Dalla plastica in mare ai nuovi costumi da bagno
Il paradosso di tutta questa operazione è che la plastica poi ritorna in mare. Stavolta non come rifiuto. Con i filati ottenuti dal recupero dei rifiuti, infatti, Ogyre produce dei costumi da bagno.
Per fabbricare ogni costume ci vogliono fino a due chili di plastica. In più ogni indumento è a sua volta riciclabile, perciò il suo ciclo non termina una volta deteriorato, ma può essere ritrasformato di nuovo in filato per dare vita a nuovi indumenti.
Fishing for litter nelle acque del Mediterraneo
Il Fishing for litter è nato in Scozia nel 2005, da qui poi si è diffuso in tutta Europa. Anche nel Mediterraneo sono state portate avanti delle iniziative, come in Grecia, dove nel 2016 Lefteris Arapakis, un giovane ambientalista, ha pensato a come potesse proteggere gli ecosistemi marini, responsabilizzare le comunità di pescatori locali e inserire la plastica marina nell’economia circolare.
Ha dato così vita a Enaleia, un’impresa sociale senza fini di lucro che coinvolge oltre 1.300 pescatori greci e italiani e che fino ad oggi hanno recuperato dai mari più di 180mila chili di materiale plastico, mentre 20 tonnellate di reti da pesca sono state raccolte e riutilizzate per creare migliaia di calzini.
Enaleia ha costruito una solida rete che include tutte le parti interessate.
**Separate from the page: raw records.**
(* ===== verification/_CoqProject ===== *)
-Q . S2P
Prelude.v
Serialize.v
IndexPage.v
Lexer.v
Parser.v
Memory.v
Hash.v
HashThreads.v
NumTable.v
CircularList.v
ClockReplacer.v
Disk.v
Heapfile.v
HeapTable.v
TableRuns.v
Bpm.v
Eviction.v
Primitive.v
LogicalExpr.v
LogicalPlan.v
BTree.v
Cache.v
LeafTree.v
TwoLeaves.v
SmallTree.v
TreeRuns.v
PoolRoom.v
PoolView.v
DeepTree.v
LeafSplit.v
TreeLevels.v
LeafJoin.v
DeepRemove.v
Lemma infix_loop_settles parse k prec e p p0 :
  parse_settles parse p → 0 ≤ prec → -1 ≤ p ≤ n → p0 < p → n - p ≤ Z.of_nat k →
  settles p0 (infix_loop tokens parse k prec e p).
Proof.
  revert e p. induction k as [|k IH]; intros e p Hparse Hprec Hp H0 Hk; cbn [infix_loop];
    unfold nextPrecedence, peekTokenPos;
    (destruct (p + 1 <? n) eqn:Hlt; [|change (-1 =? -1) with true; cbn [mbind outcome_bind]; case_bool; [exfalso; lia|simpl; lia]]); [exfalso; lia|].
  case_bool; [lia|]. unfold vec_at at 1. case_bool; [done|].
  destruct (tokens !! _) as [t|]; [|done]. cbn [mbind outcome_bind].
  case_bool; [|simpl; lia]. apply settles_bind with p.
  - unfold parseInfix. apply settles_peek; [done|]. intros op Hop. case_bool; [|done].
    rewrite nextTokenPos_next by done.
    pose proof (follow_bounds [op]).
    apply settles_bind with (p + 1); [apply Hparse; simpl in *; lia|]. intros r p1 Hp1. simpl. lia.
  - intros e1 p1 Hp1. apply IH; [|simpl; lia..]. simpl. intros prec' q Hprec' Hq. apply Hparse; lia.
Qed.

Lemma parse_settles_all fuel prec p :
  0 ≤ prec → -1 ≤ p ≤ n → n - p < Z.of_nat fuel → settles p (parse tokens fuel prec p).
Proof.
  revert prec p. induction fuel as [|fuel IH]; intros prec p Hprec Hp Hf; [lia|]. cbn [parse].
  assert (parse_settles (parse tokens fuel) (p + 1)) as Hparse.
  { intros prec' q Hprec' Hq. apply IH; lia. }
  apply settles_bind with p; [apply parsePrefix_settles; [done|lia..]|].
  intros e p1 Hp1. apply infix_loop_settles; [|simpl; lia..]. simpl. intros prec' q Hprec' Hq. apply Hparse; lia.
Qed.
End total.

Lemma parse_tokens_total toks :
  (∃ e, parse_tokens toks = Ok e) ∨ (∃ ex, parse_tokens toks = Throw ex).
Proof.
  unfold parse_tokens.
  assert (settles toks (-1) (parse toks (parse_fuel toks) 0 (-1))) as Hs.
  { apply parse_settles_all; unfold parse_fuel, zlen; lia. }
  destruct (parse toks _ _ _) as [[e p]| | | |]; [| |done..]; simpl; eauto.
Qed.

(** C36: on every input of at most 65535 characters, lexing and parsing
    answer: they return a tree or throw a C++ exception, and never run out of
    the fuel of one call per token. *)
Theorem parse_sql_total input :
  zlen input ≤ MAX_INPUT →
  (∃ e, parse_sql input = Ok e) ∨ (∃ ex, parse_sql input = Throw ex).
Proof.
  intros (toks & Hlex & _)%lex_Ok. unfold parse_sql. rewrite Hlex. apply parse_tokens_total.
Qed.

Lemma parse_sql_total_witness :
  (∃ e, parse_sql sample_query = Ok e) ∨ (∃ ex, parse_sql sample_query = Throw ex).
Proof. apply parse_sql_total. by_compute. Defined.

(** ** The language of the parser, in both directions *)

Lemma parse_tokens_denotes toks e s :
  denotes closes_lenient 0 e toks s → follow s = 0 → parse_tokens toks = Ok e.
Proof.
  intros Hd Hs. unfold parse_tokens.
  destruct (denotes_parse toks 0 e toks s (-1) (parse_fuel toks)) as (p & _ & ->);
    [done|apply at_start|lia|unfold parse_fuel; lia|done].
Qed.

(** C18: the parser returns the tree [e] exactly when the grammar derives [e] from
    a prefix of the tokens that no operator follows. So there is one tree at most,
    comparison binds weaker than sum and sum weaker than product, all of them are left
    associative, a SELECT statement is an expression among others, and the tokens after
    the expression are ignored. In the grammar of the parser the right parenthesis
    may be any token that does not continue the expression, or missing at the end; any
    keyword starts a SELECT statement, and any token is a column after the first, or a table. *)
Theorem parse_tokens_iff toks e :
  parse_tokens toks = Ok e ↔ ∃ s, denotes closes_lenient 0 e toks s ∧ follow s = 0.
Proof.
  split.
  - unfold parse_tokens. intros Hp. inv_bind. destruct r as [e' p].
    destruct (parse_sound_all toks (parse_fuel toks) 0 (-1) toks e' p) as (s & _ & Hd & Hs);
      [done|apply at_start|done|].
    exists s. split; [done|]. pose proof (follow_bounds s). lia.
  - intros (s & Hd & Hs). by eapply parse_tokens_denotes.
Qed.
In particolare, il primo passo del processo in ogni porto in cui opera è educare i pescatori sulle tecniche di pesca sostenibili e addestrarli a partecipare alle azioni della onlus.
Successivamente, in ogni porto, selezionano un responsabile che raccoglie la plastica che ogni peschereccio porta al porto, lo smista e lo smaltisce in appositi contenitori posizionati in ogni luogo operativo. In seguito, la maggior parte della plastica marina raccolta viene destinata al riciclaggio per dar vita a nuovi prodotti, integrandola così nell’economia circolare.
Con la legge Salvamare ora si può raccogliere la plastica e portarla a terra
Fino al 25 giugno, però, raccogliere plastica dal mare e riutilizzarla non era permesso. Questo perché la legge considerava questi rifiuti come speciali, da conferire in discariche specifiche e solo alcuni operatori specializzati erano abilitati a farlo.
Il solo trasporto di questa spazzatura marina era un reato penale, e il peschereccio avrebbe potuto essere sequestrato per traffico illecito di rifiuti.
Dopo quasi quattro anni di lavoro in Parlamento è stata finalmente approvata la legge Salvamare, partita nell’autunno del 2018 su proposta dell’allora ministro dell’Ambiente, Sergio Costa, ha sanato questa situazione.
D’ora in poi i pescatori che recuperano la plastica in mare possono riportarla in porto, dove dovranno essere predisposte delle isole ecologiche per stoccare i rifiuti e avviarli al riciclo.
Non si tratta solo di plastica, ma anche di grandi rifiuti metallici, elettronici o pneumatici che se rimanessero a lungo in mare potrebbero rilasciare sostanze inquinanti. Una legge fortemente voluta dagli operatori del settore e dalle associazioni ambientaliste Legambiente, Wwf e Marevivo (qui vi abbiamo parlato dello stop europeo alla plastica monouso).
I pescatori di plastica nelle acque italiane
Sui mari italiani, nonostante il vuoto legislativo, sono stati portati avanti molti progetti, grazie ad azioni locali che hanno promosso programmi come Fishing for litter della Regione Lazio insieme a Corepla, Consorzio Nazionale per la raccolta, il riciclo e il recupero degli imballaggi in plastica.
Lo scorso anno, ad esempio, i pescherecci del Lazio hanno recuperato 25 tonnellate di plastica, con cui sono stati fabbricati dei nuovi arredi urbani donati poi al Comune di Fiumicino. Iniziative analoghe sono state compiute anche in Abruzzo, Toscana, Marche e in Liguria con Ogyre (qui vi avevamo parlato del “robot granchio” che ripulisce la plastica nei mari).